• PROVIDED DATA:
(* ===== verification/StateUtil.v ===== *)
(** * Helpers of the shell's states

    Models [states/util.go] and [utils/util.go]: hybrid timestamps, the listing of sessions,
    the repair of old channel descriptions, the printing of messages by collection, and the
    parts of a path. *)

From S2P Require Export Collections.

(** ** Hybrid timestamps

    A [uint64] of milliseconds and 18 logical bits.  A [time.Time] is its seconds and
    nanoseconds. *)
Definition logicalBits : Z := 18.
Definition logicalBitsMask : Z := Z.shiftl 1 logicalBits - 1.

Definition ParseTS (ts : Z) : (Z * Z) * Z :=
  let logical := Z.land ts logicalBitsMask in
  let physical := Z.shiftr ts logicalBits in
  ((int64 (physical / 1000), int64 (Z.rem (int64 physical) 1000 * 1000000)), logical).

Definition ComposeTS (physical logical : Z) : Z :=
  uint64 (int64 (int64 (Z.shiftl physical logicalBits) + logical)).

(** [ParseTSCommand]: the time of each argument, or nothing for one that is no number. *)
Definition ParseTSCommand (args : list string) : list (option (Z * Z)) :=
  map (λ arg, match ParseUint arg with Some ts => Some (ParseTS ts).1 | None => None end) args.

(** ** [listSessionsByPrefix]: sessions that do not parse are left out. *)
Definition listSessionsByPrefix {K S} `{MetaKV K} `{JsonCodec S} (cli : K) (prefix : string)
    : res (list S) :=
  '(_, vals) ← mk_LoadWithPrefix cli prefix false;
  foldM (λ val sessions,
    match json_obj_Unmarshal (bytes_of_string val) with
    | Ok s => Ok (sessions ++ [s])
    | Err _ => Ok sessions
    | Panic w => Panic w
    end) vals [].

(** ** [reviseVChannelInfo]

    [datapb.VchannelInfo]: the lists of segments, by their identifiers, and of identifiers. *)
Record VchannelInfo := MkVchannelInfo {
  vc_FlushedSegments : list Z;
  vc_FlushedSegmentIds : list Z;
  vc_UnflushedSegments : list Z;
  vc_UnflushedSegmentIds : list Z;
  vc_DroppedSegments : list Z;
  vc_DroppedSegmentIds : list Z;
}.

(** [removeDuplicateSegmentIDFn]: the loop with its [existDict]. *)
Fixpoint removeDuplicateSegmentIDFn (ids : list Z) (existDict : gset Z) : list Z :=
  match ids with
  | [] => []
  | id :: ids =>
      if bool_decide (id ∈ existDict) then removeDuplicateSegmentIDFn ids existDict
      else id :: removeDuplicateSegmentIDFn ids ({[id]} ∪ existDict)
  end.

(** One of the three blocks: the segments and the identifiers afterwards. *)
Definition revise_ids (segments ids : list Z) : list Z * list Z :=
  let '(segments, ids) :=
    if bool_decide (0 < zlen segments) then ([], foldl (λ ids id, ids ++ [id]) ids segments)
    else (segments, ids) in
  (segments, removeDuplicateSegmentIDFn ids ∅).

Definition reviseVChannelInfo (vChannel : option VchannelInfo) : option VchannelInfo :=
  match vChannel with
  | None => None
  | Some v =>
      let '(fs, fids) := revise_ids (vc_FlushedSegments v) (vc_FlushedSegmentIds v) in
      let '(us, uids) := revise_ids (vc_UnflushedSegments v) (vc_UnflushedSegmentIds v) in
      let '(ds, dids) := revise_ids (vc_DroppedSegments v) (vc_DroppedSegmentIds v) in
      Some (MkVchannelInfo fs fids us uids ds dids)
  end.

(** ** [printInfoWithCollectionID]

    An info is its collection and its text. *)
Definition collection_map (infos : list (Z * string)) : gmap Z (list string) :=
  foldl (λ m '(c, s), <[c := default [] (m !! c) ++ [s]]> m) ∅ infos.

Definition printInfoWithCollectionID (infos : list (Z * string)) : list string :=
  let collectionIDs := merge_sort Z.le (map fst infos) in
  concat (map (λ colID, default [] (collection_map infos !! colID)) collectionIDs).

(** ** Parts of a path *)
Definition getKVPair (pairs : list (string * string)) (key : string) : string :=
  from_option snd "" (List.find (λ kv, bool_decide (kv.1 = key)) pairs).

(** The test for a bad index needs it to be below 0 and above the end at once. *)
Definition pathPart (p : string) (idx : Z) : res string :=
  let parts := Split "/" p in
  let idx := if bool_decide (idx < 0) then zlen parts + idx else idx in
  if bool_decide (idx < 0) && bool_decide (idx >= zlen parts) then Err (Errorf "out of index")
  else go_index parts idx.

Definition pathPartInt64 (p : string) (idx : Z) : res Z :=
  part ← pathPart p idx;
  match ParseInt part with Some v => Ok v | None => Err (Errorf "invalid syntax") end.

(** ** Properties *)

Lemma land_mask ts : Z.land ts logicalBitsMask = ts mod 2 ^ 18.
Proof. apply (Z.land_ones ts 18). lia. Qed.

(** A timestamp composed of a time in milliseconds and a logical part parses back to both;
    the time's seconds and nanoseconds are those of the milliseconds. *)
Theorem ParseTS_ComposeTS physical logical :
  0 ≤ physical < 2 ^ 46 → 0 ≤ logical < 2 ^ 18 →
  ParseTS (ComposeTS physical logical)
  = ((physical / 1000, physical mod 1000 * 1000000), logical).
Proof.
  intros Hp Hl. unfold ComposeTS, ParseTS.
  rewrite wraps_add_l, wrapu_wraps, Z.shiftl_mul_pow2 by (unfold logicalBits; lia).
  unfold logicalBits. rewrite (wrapu_id 64) by (unfold in_u; lia).
  rewrite land_mask, Z.shiftr_div_pow2 by lia.
  assert ((physical * 2 ^ 18 + logical) / 2 ^ 18 = physical) as ->.
  { rewrite Z.add_comm, Z.div_add by lia. rewrite Z.div_small by lia. lia. }
  assert ((physical * 2 ^ 18 + logical) mod 2 ^ 18 = logical) as ->.
  { rewrite Z.add_comm, Z.mod_add by lia. by apply Z.mod_small. }
  rewrite (wraps_id 64 physical) by (unfold in_s; lia).
  rewrite Z.rem_mod_nonneg by lia.
  pose proof (Z.mod_pos_bound physical 1000). pose proof (Z.div_le_upper_bound physical 1000 (2 ^ 46)).
  pose proof (Z.div_pos physical 1000).
  rewrite !wraps_id by (unfold in_s; lia). done.
Qed.

(** A list of identifiers without its later duplicates. *)
Lemma removeDuplicate_spec ids seen :
  NoDup (removeDuplicateSegmentIDFn ids seen)
  ∧ ∀ x, x ∈ removeDuplicateSegmentIDFn ids seen ↔ x ∈ ids ∧ x ∉ seen.
Proof.
  revert seen. induction ids as [|id ids IH]; intros seen; simpl.
  { split; [constructor|]. intros x. rewrite elem_of_nil. tauto. }
  case_bool_decide as Hin.
  - destruct (IH seen) as [Hnd Hel]. split; [done|]. intros x. rewrite Hel, elem_of_cons.
    naive_solver.
  - destruct (IH ({[id]} ∪ seen)) as [Hnd Hel]. split.
    + constructor; [|done]. rewrite Hel. set_solver.
    + intros x. rewrite elem_of_cons, Hel, elem_of_cons. destruct (decide (x = id)); set_solver.
Qed.

Lemma foldl_snoc (l ids : list Z) : foldl (λ ids id, ids ++ [id]) ids l = ids ++ l.
Proof. revert ids. induction l as [|x l IH]; intros ids; simpl; [by rewrite app_nil_r|]. by rewrite IH, <-app_assoc. Qed.

Lemma revise_ids_spec segments ids :
  (revise_ids segments ids).1 = [] ∧ NoDup (revise_ids segments ids).2
  ∧ ∀ x, x ∈ (revise_ids segments ids).2 ↔ x ∈ segments ∨ x ∈ ids.
Proof.
  assert (revise_ids segments ids = ([], removeDuplicateSegmentIDFn (ids ++ segments) ∅)) as ->.
  { unfold revise_ids. destruct segments as [|s segments]; [by rewrite app_nil_r|].
    rewrite bool_decide_true by (rewrite zlen_cons; pose proof (zlen_nonneg segments); lia).
    by rewrite foldl_snoc. }
  destruct (removeDuplicate_spec (ids ++ segments) ∅) as [Hnd Hel]. simpl.
  split_and!; [done|done|]. intros x. rewrite Hel, elem_of_app. set_solver.
Qed.

Definition revised (v : VchannelInfo) : Prop :=
  vc_FlushedSegments v = [] ∧ vc_UnflushedSegments v = [] ∧ vc_DroppedSegments v = []
  ∧ NoDup (vc_FlushedSegmentIds v) ∧ NoDup (vc_UnflushedSegmentIds v) ∧ NoDup (vc_DroppedSegmentIds v).

Lemma removeDuplicate_id ids seen :
  NoDup ids → (∀ x, x ∈ ids → x ∉ seen) → removeDuplicateSegmentIDFn ids seen = ids.
Proof.
  revert seen. induction ids as [|id ids IH]; intros seen; [done|].
  intros [Hn Hnd]%list.NoDup_cons Hseen. simpl.
  rewrite bool_decide_false by (apply Hseen; by left). f_equal. apply IH; [done|].
  intros x Hx. pose proof (Hseen x ltac:(by right)). rewrite elem_of_union, elem_of_singleton.
  naive_solver.
Qed.

(** A revised description has no segments left, the identifiers of those it had among its
    identifiers, each once; and revising it again changes nothing. *)
Theorem reviseVChannelInfo_spec v :
  ∃ v', reviseVChannelInfo (Some v) = Some v' ∧ revised v'
    ∧ (∀ x, x ∈ vc_FlushedSegmentIds v' ↔ x ∈ vc_FlushedSegments v ∨ x ∈ vc_FlushedSegmentIds v)
    ∧ (∀ x, x ∈ vc_UnflushedSegmentIds v' ↔ x ∈ vc_UnflushedSegments v ∨ x ∈ vc_UnflushedSegmentIds v)
    ∧ (∀ x, x ∈ vc_DroppedSegmentIds v' ↔ x ∈ vc_DroppedSegments v ∨ x ∈ vc_DroppedSegmentIds v)
    ∧ reviseVChannelInfo (Some v') = Some v'.
Proof.
  unfold reviseVChannelInfo.
  destruct (revise_ids_spec (vc_FlushedSegments v) (vc_FlushedSegmentIds v)) as (F1 & F2 & F3).
  destruct (revise_ids_spec (vc_UnflushedSegments v) (vc_UnflushedSegmentIds v)) as (U1 & U2 & U3).
  destruct (revise_ids_spec (vc_DroppedSegments v) (vc_DroppedSegmentIds v)) as (D1 & D2 & D3).
  destruct (revise_ids (vc_FlushedSegments v) _) as [fs fids].
  destruct (revise_ids (vc_UnflushedSegments v) _) as [us uids].
  destruct (revise_ids (vc_DroppedSegments v) _) as [ds dids]. simpl in *. subst.
  eexists. split; [done|]. split; [done|]. split_and!; [done..|]. simpl.
  unfold revise_ids; simpl. by rewrite !removeDuplicate_id by set_solver.
Qed.

(** The infos of a collection are printed once for each of them: for a list of infos of one
    collection the whole list is printed as often as it is long. *)
Lemma merge_sort_replicate (c : Z) n : merge_sort Z.le (replicate n c) = replicate n c.
Proof.
  symmetry. apply replicate_Permutation. symmetry. apply merge_sort_Permutation.
Qed.

Lemma collection_map_one c (l acc : list string) (m : gmap Z (list string)) :
  default [] (m !! c) = acc →
  default [] (foldl (λ m '(c, s), <[c := default [] (m !! c) ++ [s]]> m) m (map (pair c) l) !! c) = acc ++ l.
Proof.
  revert acc m. induction l as [|s l IH]; intros acc m Hm; simpl; [by rewrite app_nil_r|].
  rewrite (IH (acc ++ [s])); [by rewrite <-app_assoc|]. rewrite lookup_insert_eq. simpl. by rewrite Hm.
Qed.

Theorem printInfo_repeats c (infos : list string) :
  printInfoWithCollectionID (map (pair c) infos) = concat (replicate (length infos) infos).
Proof.
  unfold printInfoWithCollectionID. rewrite map_map. simpl.
  assert (map (λ _ : string, c) infos = replicate (length infos) c) as ->.
  { induction infos as [|x l IH]; simpl; [done|]. by rewrite IH. }
  rewrite merge_sort_replicate. rewrite (fmap_replicate (λ colID, default [] (collection_map (map (pair c) infos) !! colID))
    (length infos) c : map _ _ = _). unfold collection_map.
  by rewrite (collection_map_one c infos []).
Qed.

(** An index beyond the parts of a path is not an error but a panic. *)
Theorem pathPart_out_of_range p idx :
  zlen (Split "/" p) ≤ idx → pathPart p idx = Panic "index out of range".
Proof.
  intros Hi. pose proof (zlen_nonneg (Split "/" p)). unfold pathPart.
  rewrite (bool_decide_false (idx < 0)) by lia. rewrite bool_decide_false by lia. simpl.
  unfold go_index. rewrite bool_decide_true by lia.
  by rewrite lookup_ge_None_2 by (unfold zlen in *; lia).
Qed.

(** ** Witnesses *)
Lemma ParseTS_ComposeTS_witness :
  ParseTS (ComposeTS 1700000000123 5) = ((1700000000, 123000000), 5).
Proof. rewrite (ParseTS_ComposeTS 1700000000123 5) by lia. reflexivity. Defined.

Lemma pathPart_out_of_range_witness : pathPart "a/b" 2 = Panic "index out of range".
Proof. apply pathPart_out_of_range. vm_compute. discriminate. Defined.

• EXERCISE: Set down exactly the lines of the data above, beginning with the line that has "x ∈ vc_UnflushedSegmentIds v)" and ending with the line that has "unfold printInfoWithCollectionID. rewrite", and no others.

• FINISHED EXERCISE:
    ∧ (∀ x, x ∈ vc_UnflushedSegmentIds v' ↔ x ∈ vc_UnflushedSegments v ∨ x ∈ vc_UnflushedSegmentIds v)
    ∧ (∀ x, x ∈ vc_DroppedSegmentIds v' ↔ x ∈ vc_DroppedSegments v ∨ x ∈ vc_DroppedSegmentIds v)
    ∧ reviseVChannelInfo (Some v') = Some v'.
Proof.
  unfold reviseVChannelInfo.
  destruct (revise_ids_spec (vc_FlushedSegments v) (vc_FlushedSegmentIds v)) as (F1 & F2 & F3).
  destruct (revise_ids_spec (vc_UnflushedSegments v) (vc_UnflushedSegmentIds v)) as (U1 & U2 & U3).
  destruct (revise_ids_spec (vc_DroppedSegments v) (vc_DroppedSegmentIds v)) as (D1 & D2 & D3).
  destruct (revise_ids (vc_FlushedSegments v) _) as [fs fids].
  destruct (revise_ids (vc_UnflushedSegments v) _) as [us uids].
  destruct (revise_ids (vc_DroppedSegments v) _) as [ds dids]. simpl in *. subst.
  eexists. split; [done|]. split; [done|]. split_and!; [done..|]. simpl.
  unfold revise_ids; simpl. by rewrite !removeDuplicate_id by set_solver.
Qed.

(** The infos of a collection are printed once for each of them: for a list of infos of one
    collection the whole list is printed as often as it is long. *)
Lemma merge_sort_replicate (c : Z) n : merge_sort Z.le (replicate n c) = replicate n c.
Proof.
  symmetry. apply replicate_Permutation. symmetry. apply merge_sort_Permutation.
Qed.

Lemma collection_map_one c (l acc : list string) (m : gmap Z (list string)) :
  default [] (m !! c) = acc →
  default [] (foldl (λ m '(c, s), <[c := default [] (m !! c) ++ [s]]> m) m (map (pair c) l) !! c) = acc ++ l.
Proof.
  revert acc m. induction l as [|s l IH]; intros acc m Hm; simpl; [by rewrite app_nil_r|].
  rewrite (IH (acc ++ [s])); [by rewrite <-app_assoc|]. rewrite lookup_insert_eq. simpl. by rewrite Hm.
Qed.

Theorem printInfo_repeats c (infos : list string) :
  printInfoWithCollectionID (map (pair c) infos) = concat (replicate (length infos) infos).
Proof.
  unfold printInfoWithCollectionID. rewrite map_map. simpl.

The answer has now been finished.